(* ===== verification/LnGossipCodec.v ===== *)
(** What the signed gossip messages promise: their layouts, that the signature a node puts
    on its message is accepted by the others, and what malformed ones do. *)
From stdpp Require Import base list numbers tactics sorting.
From Stdlib Require Import ZArith Lia.
From S2P Require Import Prelude CProg UtlInt UtlBuf UtlPush LnDerkey LnMisc LnMsg LnMsgAnno LnSig LnSelf BtcTx BtcTxWire.
From S2P Require Import BtcSw BtcDigest BtcBuild LnSignTx LnMsgGossip.
Import UtlBuf UtlPush Derkey LnMisc LnMsg LnMsgAnno LnSig BtcTx BtcTxWire BtcSw BtcDigest BtcBuild LnSignTx LnMsgGossip.
Open Scope Z_scope.

Module LnGossipCodec.

Section codec.
Context {A : Alloc} {T : AllocTotal A} {H : BtcHash} {HL : BtcHashLaws H} {E : Ecdsa} {EL : EcdsaLaws E}.

(** ** Buffers with a part that is not written yet *)

Lemma pstep_bytes {B} src k w n (K : unit → prog utl_push_t B) :
  k = zlen src → zlen w + k ≤ n → n < 2 ^ 31 →
  (push_bytes src k ≫= K) (pushed w n) = K tt (pushed (w ++ init_cells src) n).
Proof.
  intros -> Hn Hb. apply bind_ret. unfold push_bytes. erewrite bind_ret; [reflexivity|].
  apply push_data_within; rewrite ?length_init_cells; lia.
Qed.

Lemma pstep_skip {B} k w n (K : unit → prog utl_push_t B) : 0 ≤ k → zlen w + k ≤ n → n < 2 ^ 31 →
  (push_skip k ≫= K) (pushed w n) = K tt (pushed (w ++ junk k) n).
Proof.
  intros Hk Hn Hb. apply bind_ret. unfold push_skip, modify, pushed, set_pos. cbn [pos data].
  rewrite length_app, length_junk, wrap_small by (unfold in_range; lia). do 3 f_equal; [lia|].
  rewrite <- app_assoc. do 2 f_equal. unfold junk. rewrite <- replicate_add. do 2 f_equal. f_equal. lia.
Qed.

(** Two bytes, a place for a signature, and [d]. *)
Definition unsigned (t : Z) (d : bytes) (n : Z) : utl_push_t := pushed (init_cells (be_bytes 2 t) ++ junk 64 ++ init_cells d) n.

Lemma ustep_bytes {B} t src k d n (K : unit → prog utl_push_t B) :
  k = zlen src → 66 + zlen d + k ≤ n → n < 2 ^ 31 →
  (push_bytes src k ≫= K) (unsigned t d n) = K tt (unsigned t (d ++ src) n).
Proof.
  intros Hk Hn Hb. unfold unsigned. rewrite pstep_bytes; [|done| |done].
  - by rewrite <- !app_assoc, init_cells_app.
  - rewrite !length_app, length_junk, !length_init_cells, length_be_bytes. lia.
Qed.

Lemma ustep_start {B} t n (K : prog utl_push_t B) st : 66 ≤ n < 2 ^ 31 →
  (call (utl_push_init n);; ln_misc_push16be t;; push_skip LN_SZ_SIGNATURE;; K) st = K (unsigned t [] n).
Proof.
  intros Hn. rewrite push_step_init by lia. unfold pushedb. rewrite push16be_eq, pstep_bytes by (cbn [length]; rewrite ?length_be_bytes; cbn; lia).
  rewrite pstep_skip by (rewrite ?length_app, ?length_init_cells, ?length_be_bytes; cbn; lia).
  unfold unsigned. by rewrite app_nil_r.
Qed.
Lemma exchanged prm ff first sn sb cs : is_rs sn → is_rs sb → ff ≠ 0 →
  exchange prm ff first (signs_wire (channel_id self) (short_channel_id self) sn sb) (mk_gossip self (mk_buf None 0) 0 cs) =
  Ret (true, of_bytes own_signs) (add_call SELF_SAVED (announced prm (own_sheet node self kf sn sb) (cs ++ [SELF_SAVED]))).
Proof.
  intros Hn Hb Hf. assert (length sn = 64%nat ∧ length sb = 64%nat) as [Hnl Hbl] by (split; [apply Hn|apply Hb]). destruct first; cbn [exchange].
  - erewrite bind_ret by (eapply (signs_sent prm _ unset unset); [by left|by apply not_announced]).
    unfold add_call at 1. cbn [go_self cnl_anno anno_flag calls].
    erewrite bind_ret by (eapply (signs_received prm _ _ unset unset); [by right|done|done|done|apply both_announced]). done.
  - erewrite bind_ret by (eapply (signs_received prm _ _ unset unset); [by left|done|done|done|by apply not_announced]).
    unfold add_call at 1. cbn [go_self cnl_anno anno_flag calls].
    erewrite bind_ret by (eapply (signs_sent prm _ sn sb); [by right|apply both_announced]). done.
Qed.
End node.

(** ** What others make of it *)

Definition sig_checks (x h k : bytes) : bool :=
  match pt_read k with Some Q => mbedtls_ecdsa_verify Q h (be_val (take 32 x)) (be_val (drop 32 x)) | None => false end.

Lemma verify_rs_total x h k : length x = 64%nat → length k = 33%nat → btc_tx_verify_rs x h k tt = Ret (sig_checks x h k) tt.
Proof.
  intros Hx Hk. unfold btc_tx_verify_rs. rewrite !rd_step by lia. unfold sig_checks.
  rewrite (sl_all k) by lia. unfold sl. rewrite (take_ge (drop (Z.to_nat 32) x)) by (rewrite length_drop; lia). done.
Qed.

Section reader.
Context (chain : bytes) (scid : Z) (id1 id2 key1 key2 n1 n2 b1 b2 : bytes).
Context (Hchain : is_bytes chain ∧ length chain = 32%nat) (Hscid : in_range 64 scid).
Context (Hid1 : is_bytes id1 ∧ length id1 = 33%nat) (Hid2 : is_bytes id2 ∧ length id2 = 33%nat).
Context (Hkey1 : is_bytes key1 ∧ length key1 = 33%nat) (Hkey2 : is_bytes key2 ∧ length key2 = 33%nat).
Context (Hn1 : is_rs n1) (Hn2 : is_rs n2) (Hb1 : is_rs b1) (Hb2 : is_rs b2).

Let d := anno_data chain scid id1 id2 key1 key2.
Let m := anno_bytes n1 n2 b1 b2 d.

------------------------------------------------------------------------

→ Exercise instructions:
Gather up every line from the listing above in which the word "first" occurs.

→ Output below:
Lemma exchanged prm ff first sn sb cs : is_rs sn → is_rs sb → ff ≠ 0 →
  exchange prm ff first (signs_wire (channel_id self) (short_channel_id self) sn sb) (mk_gossip self (mk_buf None 0) 0 cs) =
  intros Hn Hb Hf. assert (length sn = 64%nat ∧ length sb = 64%nat) as [Hnl Hbl] by (split; [apply Hn|apply Hb]). destruct first; cbn [exchange].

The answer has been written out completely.